Barfuss gehen muss auf die Dauer eine Qual sein, denkt der Laie. Adrian Merz weiss es unterdessen besser. «Man kann es bis zu einem gewissen Grad mental steuern», führt er aus. «Ich habe mir vorgenommen, mich von Glasscherben am Boden nicht schneiden zu lassen - und bis jetzt hat mich tatsächlich noch keine geschnitten, auch wenn ich versehentlich auf eine trat. » Unangenehm seien dagegen auf der Strasse festgefrorene Rollsplittsteinchen. «Die pieksen ganz schön. » Er habe nämlich trotz seiner ausgiebigen Barfussgängerei keine zentimeterdicke Hornhaut an den Fusssohlen. «Wahrscheinlich zwar eine dickere als andere Leute, aber sie verhindert nicht, dass ich nach wie vor alles spüre. »

Auch an die Kälte habe er sich erst gewöhnen müssen. «Wenn ich frühmorgens bei minus zehn Grad zum Bahnhof unterwegs bin, kriege ich nach wie vor kalte Füsse; dafür wärmen sie sich schneller als früher wieder auf, sobald ich im Zug sitze. » Auch sonst mache ihm Kälte nicht mehr viel aus.
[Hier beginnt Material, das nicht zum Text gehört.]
(** C10, as the claim is written, fails: the host's save is not the only
    call of the script that can raise.  With the working directory removed
    the run ends in [os.getcwd], before any save; on a standard output
    encoded in ASCII, from a directory whose name is not ASCII, the save
    returns and the run ends in [print]. *)
Lemma C10_counterexample :
  (result (run_in Demo.cwd_removed init_blend Demo.proj)
   = inl (Raised FileNotFoundError)
   /\ saves (trace (run_in Demo.cwd_removed init_blend Demo.proj)) = [])
  /\ (fst (save_as_mainfile (destination Demo.cafe) (w_host Demo.cafe))
      = inr Demo.FINISHED
      /\ result (run_in Demo.ascii_stdout init_blend Demo.cafe)
         = inl (Raised UnicodeEncodeError)).
Proof. split; split; reflexivity. Qed.

(** C10, amended. For every working-directory string the path join and
    the message formatting are functions and cannot fail.  On any runtime a
    run ends with an exception exactly when one of the three calls of the
    script raises, and with that exception: [os.getcwd], the host's save,
    or [print], the first that does.  When [os.getcwd] answers and
    standard output takes the confirmation, the run gets as far as the save
    call with the destination computed, and the save is the only point
    where it can fail. *)
Theorem C10_only_save_can_fail (H : Host) (rt : runtime) (w : world) :
  result (run_in rt init_blend w)
  = match getcwd_fault rt with
    | Some e => inl (Raised e)
    | None =>
        match fst (save_as_mainfile (destination w) (w_host w)) with
        | inl e => inl (HostError e)
        | inr _ =>
            match write_fault rt
                    ("Saved " ++ posixpath.join (w_cwd w) "my_scene.blend"
                     ++ Str.newline) with
            | Some e => inl (Raised e)
            | None => inr tt
            end
        end
    end
  /\ (getcwd_fault rt = None ->
      write_fault rt
        ("Saved " ++ posixpath.join (w_cwd w) "my_scene.blend"
         ++ Str.newline) = None ->
      (exists rest : list event,
          trace (run_in rt init_blend w)
          = EvGetcwd
              :: EvSaveAs (posixpath.join (w_cwd w) "my_scene.blend")
              :: rest)
      /\ match fst (save_as_mainfile (destination w) (w_host w)) with
         | inr _ => result (run_in rt init_blend w) = inr tt
         | inl e => result (run_in rt init_blend w) = inl (HostError e)
         end).
Proof.
  rewrite run_in_init_blend.
  change (confirmation w ++ Str.newline)
    with ("Saved " ++ posixpath.join (w_cwd w) "my_scene.blend"
          ++ Str.newline).
  split.
  - destruct (getcwd_fault rt) as [e0 | ]; [reflexivity|].
    destruct (save_as_mainfile _ (w_host w)) as [[e | r] h]; [reflexivity|].
    simpl. now destruct (write_fault rt _).
  - intros Hcwd Hout. rewrite Hcwd, Hout.
    destruct (save_as_mainfile _ (w_host w)) as [[e | r] h]; simpl;
      (split; [ eexists; reflexivity | reflexivity ]).
Qed.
Er trage im Winter bloss ein langärmeliges T-Shirt und darüber ein Gilet. «Wenn es sehr kalt ist, stopfe ich das Shirt in die Hose, das ist die einzige Konzession an die Kälte. » Diesen Winter habe er sich noch kein einziges Mal erkältet.

Das Schneegefühl

Auf nacktem Fuss zu leben hat durchaus seine Vorteile. «Man verpasst sich dabei laufend eine Fussmassage, fühlt sich irgendwie wacher, angeregter», weiss Adrian Merz. Zudem erlebe man die Umwelt intensiver. «Wenn ich an einer Lärche vorbeikomme, die gerade ihre Nadeln hat fallen lassen, nehme ich das heute deutlicher wahr als früher - weil ich es jetzt eben an den Sohlen spüre. » Und wenn die feinkörnige Kiesschicht auf der Brüder-Schnell-Terrasse in Burgdorf eine drei Zentimeter dicke Schneeschicht habe, «geht es sich darauf angenehmer als auf jedem Teppich».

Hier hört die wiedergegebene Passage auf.